“What did they do?”
Balacontano sighed. “They arranged a meeting to pay him, but it was really a setup to lure him out on the Las Vegas Strip and blow his head off.”
“I take it this was without your knowledge.”
“Damned right. They only had it half figured out. They knew he could be terrible trouble and had to be out of the picture as soon as possible. They also knew that nobody strolls up to a professional killer and says, ‘Sorry, pal. It was all a mistake. The man who hired you had no right, so we’re not going to pay you.’ But what didn’t occur to them is that there’s a reason why these characters keep going into dark places with people where you know only one of them is going to come out, and it’s always the same one. I’m not saying my people should have known what the reason was, because I sure don’t. I’m saying they should have known that there
was
a reason, and accepted it, and given the son of a bitch his lousy two hundred thousand and prayed to God they never saw him again. It’s like watching the same dog go down a hundred rabbit holes and always come out with a belly full of rabbit. When you come to the hundred-and-first hole, do you bet on the rabbit?”
Elizabeth could see the frustration and anger growing in the old man as the story began to move closer to his own defeat. What he didn’t know was that it was hers too, seen from the other side as though through one-way glass. “What happened?”
Carl Bala smiled a sad little half-smile, and snorted as he thought about it. “You probably wonder why I can tell you all this, don’t you?”
“The question did occur to me,” Elizabeth conceded.
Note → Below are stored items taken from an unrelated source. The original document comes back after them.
Lemma code_digit_char d : (0 <= d <= 9)%Z → code (digit_char d) = (48 + d)%Z.
Proof.
  intros Hd. unfold code, digit_char. rewrite N_ascii_embedding by lia. lia.
Qed.

(** A byte of a narrow string as a wide character: [char] is signed. *)
Definition widen_char (c : ascii) : Z :=
  (let v := code c in if v <? 128 then v else u16 (v - 256))%Z.

Definition widen (s : string) : wstring := map widen_char (list_ascii_of_string s).

(** ** Strings *)

#[global] Arguments String.append !_ _ / : simpl nomatch.

Fixpoint all_chars (p : ascii → bool) (s : string) : bool :=
  match s with
  | EmptyString => true
  | String c s' => p c && all_chars p s'
  end.

Definition any_char (p : ascii → bool) (s : string) : bool :=
  negb (all_chars (λ c, negb (p c)) s).

Definition string_empty (s : string) : bool :=
  match s with EmptyString => true | _ => false end.

Lemma string_empty_iff s : string_empty s = true ↔ s = ""%string.
Proof. by destruct s. Qed.

Lemma string_empty_false s : s ≠ ""%string → string_empty s = false.
Proof. by destruct s. Qed.

Lemma string_empty_app_l a b : string_empty a = false → string_empty (a +:+ b) = false.
Proof. by destruct a. Qed.

Lemma string_app_assoc (a b c : string) : ((a +:+ b) +:+ c = a +:+ b +:+ c)%string.
Proof. induction a as [|x a IH]; simpl; congruence. Qed.

Lemma string_app_nil_r (a : string) : (a +:+ "" = a)%string.
Proof. induction a as [|x a IH]; simpl; congruence. Qed.

Lemma string_app_inj_l (a b c : string) : (a +:+ b = a +:+ c → b = c)%string.
Proof. induction a as [|x a IH]; simpl; [done|]. intros [= H]. by apply IH. Qed.

Lemma strlen_app (a b : string) :
  String.length (a +:+ b) = (String.length a + String.length b)%nat.
Proof. induction a as [|x a IH]; simpl; congruence. Qed.

Lemma all_chars_app p a b : all_chars p (a +:+ b) = all_chars p a && all_chars p b.
Proof. induction a as [|x a IH]; simpl; [done|]. by rewrite IH, andb_assoc. Qed.

Lemma all_chars_impl p q s :
  (∀ c, p c = true → q c = true) → all_chars p s = true → all_chars q s = true.
Proof.
  intros H. induction s as [|c s IH]; simpl; [done|].
  rewrite !andb_true_iff. naive_solver.
Qed.

(** [std::tolower] in the C locale, and a function on every character. *)
Definition ascii_lower (c : ascii) : ascii :=
  if is_upper c then ascii_of_N (Z.to_N (code c - 65 + 97)) else c.

Fixpoint map_chars (f : ascii → ascii) (s : string) : string :=
  match s with
  | EmptyString => EmptyString
  | String c s' => String (f c) (map_chars f s')
  end.

(** [cut pat s] is [s] before and after the first occurrence of [pat]: the
    source's [at = s.find(pat)], [s.substr(0, at)], [s.substr(at + pat.size())],
    with [None] for [npos]. *)
Fixpoint strip (pat s : string) : option string :=
  match pat, s with
  | EmptyString, _ => Some s
  | String p pat', String c s' => if Ascii.eqb p c then strip pat' s' else None
  | String _ _, EmptyString => None
  end.

Fixpoint cut (pat s : string) : option (string * string) :=
  match strip pat s with
  | Some rest => Some (EmptyString, rest)
  | None =>
      match s with
      | EmptyString => None
      | String c s' =>
          match cut pat s' with
          | Some (a, b) => Some (String c a, b)
          | None => None
          end
      end
  end.

Lemma strip_app pat b : strip pat (pat +:+ b) = Some b.
Proof. induction pat as [|p pat IH]; simpl; [done|]. by rewrite Ascii.eqb_refl. Qed.

Lemma strip_spec pat s r : strip pat s = Some r ↔ s = pat +:+ r.
Proof.
  split; [|intros ->; apply strip_app].
  revert s. induction pat as [|p pat IH]; intros s; simpl; [naive_solver|].
  destruct s as [|c s]; [done|].
  destruct (Ascii.eqb_spec p c) as [->|]; [|done]. naive_solver.
Qed.

Lemma strip_None_mono pat a b :
  (String.length pat <= String.length a)%nat →
  strip pat a = None → strip pat (a +:+ b) = None.
Proof.
  revert a. induction pat as [|p pat IH]; intros a; simpl; [done|].
  destruct a as [|c a]; simpl; [lia|]. intros Hl.
  destruct (Ascii.eqb p c); [|done]. apply IH. lia.
Qed.

Lemma cut_spec pat s a b : cut pat s = Some (a, b) → s = a +:+ pat +:+ b.
Proof.
  revert a b. induction s as [|c s IH]; intros a b; simpl.
  - destruct pat; naive_solver.
  - destruct (strip pat (String c s)) as [r|] eqn:Hs.
    + intros [= <- <-]. by apply strip_spec in Hs.
    + destruct (cut pat s) as [[a' b']|] eqn:Hc; [|done].
      intros [= <- <-]. simpl. f_equal. by apply IH.
Qed.

(** An occurrence found at the end of [a +:+ pat] is still the first one when
    more text follows. *)
Lemma cut_app pat a b :
  cut pat (a +:+ pat) = Some (a, EmptyString) → cut pat (a +:+ pat +:+ b) = Some (a, b).
Proof.
  induction a as [|c a IH]; simpl.
  - intros _. destruct pat as [|p pat]; [by destruct b|].
    simpl. by rewrite Ascii.eqb_refl, strip_app.
  - destruct (strip pat (String c (a +:+ pat))) as [r|] eqn:Hs; [done|].
    destruct (cut pat (a +:+ pat)) as [[a' b']|] eqn:Hc; [|done].
    intros [= -> ->]. rewrite IH by done.
    change (String c (a +:+ pat +:+ b)) with (String c a +:+ (pat +:+ b)).
    rewrite <- string_app_assoc. simpl.
    pose proof (strip_None_mono pat (String c (a +:+ pat)) b) as Hm.
    simpl in Hm. rewrite Hm; [done| |done]. rewrite strlen_app. lia.
Qed.

(** A one-character pattern is first found after text that lacks it. *)
Lemma cut_char c a b :
  all_chars (λ x, negb (Ascii.eqb c x)) a = true →
  cut (String c EmptyString) (a +:+ String c b) = Some (a, b).
Proof.
  induction a as [|x a IH]; simpl.
  - intros _. by rewrite Ascii.eqb_refl.
  - rewrite andb_true_iff, negb_true_iff. intros [-> H]. by rewrite IH.
Qed.

Lemma cut_char_prefix c s a b :
  cut (String c EmptyString) s = Some (a, b) →
  all_chars (λ x, negb (Ascii.eqb c x)) a = true.
Proof.
  revert a b. induction s as [|x s IH]; intros a b; simpl; [done|].
  destruct (Ascii.eqb c x) eqn:E.
  - intros [= <- <-]. done.
  - destruct (cut _ s) as [[a' b']|] eqn:Hc; [|done].
    intros [= <- <-]. simpl. rewrite E. simpl. naive_solver.
Qed.

Lemma cut_char_None c s :
  cut (String c EmptyString) s = None ↔ all_chars (λ x, negb (Ascii.eqb c x)) s = true.
Proof.
  induction s as [|x s IH]; simpl; [done|].
  destruct (Ascii.eqb c x); simpl; [done|].
  rewrite <- IH. destruct (cut _ s) as [[]|]; naive_solver.
Qed.

Lemma cut_char_app c a b r s :
  cut (String c EmptyString) s = Some (a, b) →
  cut (String c EmptyString) (s +:+ r) = Some (a, b +:+ r).
Proof.
  revert a b. induction s as [|x s IH]; intros a b; simpl; [done|].
  destruct (Ascii.eqb c x); [naive_solver|].
  destruct (cut _ s) as [[a' b']|] eqn:Hc; [|done].
  intros [= <- <-]. by rewrite (IH _ _ eq_refl).
Qed.

Lemma existsb_eqb_iff k l : existsb (String.eqb k) l = true ↔ k ∈ l.
Proof.
  rewrite existsb_exists. setoid_rewrite <- list_elem_of_In. split.
  - by intros (x & Hx & ->%String.eqb_eq).
  - intros Hk. exists k. by rewrite String.eqb_refl.
Qed.

(** Text that lacks a character [c]. *)
Definition lacks (c : ascii) (s : string) : bool := all_chars (λ x, negb (Ascii.eqb c x)) s.

(** A pattern is not found in text that lacks its first character. *)
Lemma cut_skip c pat a s :
  lacks c a = true →
  cut (String c pat) (a +:+ s) =
  match cut (String c pat) s with Some (x, y) => Some (a +:+ x, y) | None => None end.
Proof.
  unfold lacks. induction a as [|x a IH]; cbn [all_chars]; intros Ha.
  - cbn. by destruct (cut _ s) as [[]|].
  - apply andb_true_iff in Ha as [Hx Ha]. apply negb_true_iff in Hx.
    cbn [String.append cut strip]. rewrite Hx, IH by done. by destruct (cut _ s) as [[]|].
Qed.

Lemma cut_cons pat x s :
  strip pat (String x s) = None →
  cut pat (String x s) =
  match cut pat s with Some (a, b) => Some (String x a, b) | None => None end.
Proof. cbn [cut]. by intros ->. Qed.

Lemma cut_here c pat s : cut (String c pat) (String c pat +:+ s) = Some (EmptyString, s).
Proof. cbn [String.append cut strip]. by rewrite Ascii.eqb_refl, strip_app. Qed.

(** A pattern with a character that neither the text before it nor its own
    beginning has is found where it stands. *)
Lemma cut_marker pre c post a b :
  lacks c pre = true → lacks c a = true →
  cut (pre +:+ String c post) (a +:+ (pre +:+ String c post) +:+ b) = Some (a, b).
Proof.
  intros Hpre. revert b. induction a as [|x a IH]; intros b Ha; cbn [String.append].
  - destruct (_ +:+ b) as [|y s] eqn:E; [by destruct pre|].
    cbn [cut]. by rewrite <- E, strip_app.
  - assert (lacks c a = true) as Ha' by (cbn in Ha; by apply andb_true_iff in Ha as [_ ?]).
    cbn [cut].
    destruct (strip _ (String x (a +:+ _))) as [r|] eqn:Hs; [exfalso|by rewrite IH].
    apply strip_spec in Hs.
    assert (cut (String c "") (String x (a +:+ (pre +:+ String c post) +:+ b)) =
            Some (String x (a +:+ pre), post +:+ b)) as H1.
    { rewrite (string_app_assoc pre). change (String c post +:+ b) with (String c (post +:+ b)).
      rewrite <- (string_app_assoc a). apply (cut_char c (String x (a +:+ pre))).
      unfold lacks in *. cbn. rewrite all_chars_app, Hpre, Ha'. cbn in Ha.
      by apply andb_true_iff in Ha as [-> _]. }
    rewrite Hs in H1. rewrite string_app_assoc in H1.
    change (String c post +:+ r) with (String c (post +:+ r)) in H1.
    rewrite cut_char in H1 by exact Hpre. injection H1 as H1 _.
    apply (f_equal String.length) in H1. cbn in H1. rewrite strlen_app in H1. lia.
Qed.

(** ** Decimal numbers *)

Open Scope Z_scope.

(** [dec_acc v s] continues a decimal number [v] with the digits of [s]. *)
Fixpoint dec_acc (v : Z) (s : string) : Z :=
  match s with
  | EmptyString => v
  | String c s' => dec_acc (10 * v + digit_value c)%Z s'
  end.

Fixpoint dec_go (fuel : nat) (n : Z) (acc : string) : string :=
  match fuel with
  | O => acc
  | S f =>
      let acc' := String (digit_char (n mod 10)%Z) acc in
      if (n <? 10)%Z then acc' else dec_go f (n / 10)%Z acc'
  end.

(** [std::to_string] on an integer. *)
Definition to_string (n : Z) : string :=
  let go m := dec_go (S (Z.to_nat (Z.log2 m))) m EmptyString in
  if (n <? 0)%Z then String "-" (go (- n)%Z) else go n.

Definition is_decimal (s : string) : bool :=
  negb (string_empty s) && all_chars is_digit s.

Lemma digit_char_digit d : (0 <= d <= 9)%Z → is_digit (digit_char d) = true.
Proof. intros Hd. unfold is_digit. rewrite code_digit_char by done. lia. Qed.

Lemma digit_value_char d : (0 <= d <= 9)%Z → digit_value (digit_char d) = d.
Proof. intros Hd. unfold digit_value. rewrite code_digit_char by done. lia. Qed.

Lemma dec_acc_app v a b : dec_acc v (a +:+ b) = dec_acc (dec_acc v a) b.
Proof. revert v. induction a as [|c a IH]; intros v; simpl; [done|]. apply IH. Qed.

Lemma digit_value_range c : is_digit c = true → (0 <= digit_value c <= 9)%Z.
Proof. unfold is_digit, digit_value. lia. Qed.

Lemma dec_acc_ge v s : (0 <= v)%Z → all_chars is_digit s = true → (v <= dec_acc v s)%Z.
Proof.
  revert v. induction s as [|c s IH]; intros v Hv; simpl; [lia|].
  rewrite andb_true_iff. intros [Hc Hs]. apply digit_value_range in Hc.
  specialize (IH (10 * v + digit_value c)%Z ltac:(lia) Hs). lia.
Qed.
“Because they’re dead. Harry Orloff, all of the people I’m talking about. He killed six or eight people that night. I think he didn’t get Orloff until the next morning.” Carlo felt a little twinge at the mention of Orloff because he had ordered his death personally, but it was the same thing. He wouldn’t have had to if it hadn’t been for the Butcher’s Boy, by that time running amok: a man who had shown that he could and would do anything, who had no allegiance to anybody, no discernible fear and nothing to protect. Balacontano had simply reasoned that if Orloff were gone, the hired killer might not be able to figure out who he had been working for. That had turned out to be his third mistake. “But he didn’t stop there. He went across town to Castiglione’s house.”
“I thought the Castigliones were a Chicago family?”
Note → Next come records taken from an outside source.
(** Adds to the entry of [op], made at the end when there is none. *)
Fixpoint add_count (op : string) (ok fail : Z) (l : list AuditOperationCount)
  : list AuditOperationCount :=
  match l with
  | [] => [MkCount op (u64 ok) (u64 fail)]
  | e :: r =>
      if String.eqb (aoc_operationId e) op
      then MkCount op (u64 (aoc_ok e + ok)) (u64 (aoc_fail e + fail)) :: r
      else e :: add_count op ok fail r
  end.

Definition bump (op : string) (ok : bool) : list AuditOperationCount → list AuditOperationCount :=
  add_count op (if ok then 1 else 0) (if ok then 0 else 1).

Record AuditSummary := MkAuditSummary {
  as_total : Z;
  as_ok : Z;
  as_fail : Z;
  as_byOperation : list AuditOperationCount;
  as_firstAt : Z;
  as_lastAt : Z
}.

(** One round of the loop; the boolean is [hasTime]. *)
Definition summarize_record (st : AuditSummary * bool) (r : AuditRecord)
  : AuditSummary * bool :=
  let '(s, hasTime) := st in
  let timed := negb (ar_at r =? 0) in
  (MkAuditSummary
     (u64 (as_total s + 1))
     (if ar_ok r then u64 (as_ok s + 1) else as_ok s)
     (if ar_ok r then as_fail s else u64 (as_fail s + 1))
     (bump (ar_operationId r) (ar_ok r) (as_byOperation s))
     (if timed && (negb hasTime || (ar_at r <? as_firstAt s)) then ar_at r else as_firstAt s)
     (if timed && (negb hasTime || (as_lastAt s <? ar_at r)) then ar_at r else as_lastAt s),
   hasTime || timed).

Definition SummarizeRecords (records : list AuditRecord) : AuditSummary :=
  (foldl summarize_record (MkAuditSummary 0 0 0 [] 0 0, false) records).1.

(** ** Audit lines *)

Record AuditLinePrefix := MkPrefix {
  alp_timestamp : string;
  alp_operationId : string;
  alp_ok : bool
}.

(** The text before the first space, all of it when there is none. *)
Definition first_word (s : string) : string :=
  match cut " " s with Some (w, _) => w | None => s end.

Definition ParseAuditLinePrefix (line : string) : option AuditLinePrefix :=
  match cut " [audit] " line with
  | None => None
  | Some (timestamp, rest) =>
      if string_empty timestamp then None
      else
        match cut " " rest with
        | None => None
        | Some (_, rest) =>
            match cut " " rest with
            | None => None
            | Some (operationId, rest) =>
                let result := first_word rest in
                if string_empty operationId then None
                else if String.eqb result "ok" then Some (MkPrefix timestamp operationId true)
                else if String.eqb result "fail"
                then Some (MkPrefix timestamp operationId false)
                else None
            end
        end
  end.

Record AuditLineSummary := MkLineSummary {
  als_total : Z;
  als_ok : Z;
  als_fail : Z;
  als_unparsed : Z;
  als_byOperation : list AuditOperationCount;
  als_firstTimestamp : string;
  als_lastTimestamp : string
}.

Definition empty_summary : AuditLineSummary := MkLineSummary 0 0 0 0 [] "" "".

Definition summarize_line (s : AuditLineSummary) (line : string) : AuditLineSummary :=
  match ParseAuditLinePrefix line with
  | None =>
      MkLineSummary (als_total s) (als_ok s) (als_fail s) (u64 (als_unparsed s + 1))
        (als_byOperation s) (als_firstTimestamp s) (als_lastTimestamp s)
  | Some p =>
      MkLineSummary (u64 (als_total s + 1))
        (if alp_ok p then u64 (als_ok s + 1) else als_ok s)
        (if alp_ok p then als_fail s else u64 (als_fail s + 1))
        (als_unparsed s)
        (bump (alp_operationId p) (alp_ok p) (als_byOperation s))
        (if string_empty (als_firstTimestamp s) then alp_timestamp p
         else als_firstTimestamp s)
        (alp_timestamp p)
  end.

Definition SummarizeAuditLines (lines : list string) : AuditLineSummary :=
  foldl summarize_line empty_summary lines.

(** ** Summary lines *)

Definition format_count (e : AuditOperationCount) : string :=
  " " +:+ aoc_operationId e +:+ "=" +:+ to_string (aoc_ok e) +:+ "/" +:+
  to_string (aoc_fail e).

Fixpoint format_counts (l : list AuditOperationCount) : string :=
  match l with
  | [] => ""
  | e :: r => format_count e +:+ format_counts r
  end.

Definition FormatAuditSummaryLine (s : AuditLineSummary) : string :=
  als_firstTimestamp s +:+
  (if string_empty (als_firstTimestamp s) then "" else ".." +:+ als_lastTimestamp s) +:+
  " [audit-summary] total=" +:+ to_string (als_total s) +:+
  " ok=" +:+ to_string (als_ok s) +:+
  " fail=" +:+ to_string (als_fail s) +:+
  " unparsed=" +:+ to_string (als_unparsed s) +:+
  format_counts (als_byOperation s).

(** [(std::numeric_limits<std::size_t>::max() - 9) / 10] *)
Definition digit_guard : Z := (SIZE_MAX - 9) / 10.

(** The loop of [ExtractCount]: the digits that follow, as many as there are. *)
Fixpoint extract_digits (value digits : Z) (s : string) : option (Z * Z) :=
  match s with
  | EmptyString => Some (value, digits)
  | String c s' =>
      if negb (is_digit c) then Some (value, digits)
      else if digit_guard <? value then None
      else extract_digits (value * 10 + digit_value c) (digits + 1) s'
  end.

Definition ExtractCount (fields key : string) : option Z :=
  match cut key fields with
  | None => None
  | Some (_, rest) =>
      match extract_digits 0 0 rest with
      | Some (value, digits) => if digits =? 0 then None else Some value
      | None => None
      end
  end.

Fixpoint parse_digits (value : Z) (text : string) : option Z :=
  match text with
  | EmptyString => Some value
  | String c t =>
      if negb (is_digit c) then None
      else if digit_guard <? value then None
      else parse_digits (value * 10 + digit_value c) t
  end.

Definition ParseDigits (text : string) : option Z :=
  if string_empty text then None else parse_digits 0 text.

Definition ParseOperationCount (token : string) : option AuditOperationCount :=
  match cut "=" token with
  | None => None
  | Some (operationId, rest) =>
      if string_empty operationId then None
      else
        match cut "/" rest with
        | None => None
        | Some (ok, fail) =>
            match ParseDigits ok, ParseDigits fail with
            | Some ok, Some fail => Some (MkCount operationId ok fail)
            | _, _ => None
            end
        end
  end.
Balacontano looked at her, distracted, then seemed to collect himself. He spoke patiently. “This is old Paolo I’m talking about. He was retired. Don’t get me wrong, though; Castiglione was still a very important man. In the old days he used to run Chicago. I don’t know how old he was ten years ago, but he had to be in his late eighties. He lived in a big brick house at the edge of Las Vegas because it was supposed to be good for his emphysema. Vegas was under a truce. All the families had business there, and anybody could go there. Castiglione was one of the old ones—strong, didn’t know what pity was. When he retired, he had generations of enemies. You should have seen the place he had there. From the street all you could see was a big wall. When you got through the gate it looked like the Maginot line. There were floodlights and windows like slits in a pillbox. I wouldn’t be able to swear he didn’t have the place booby-trapped too. Somebody new bought it a few years ago, and I wouldn’t be surprised if someday they flipped a switch in the den and half the lawn blew up.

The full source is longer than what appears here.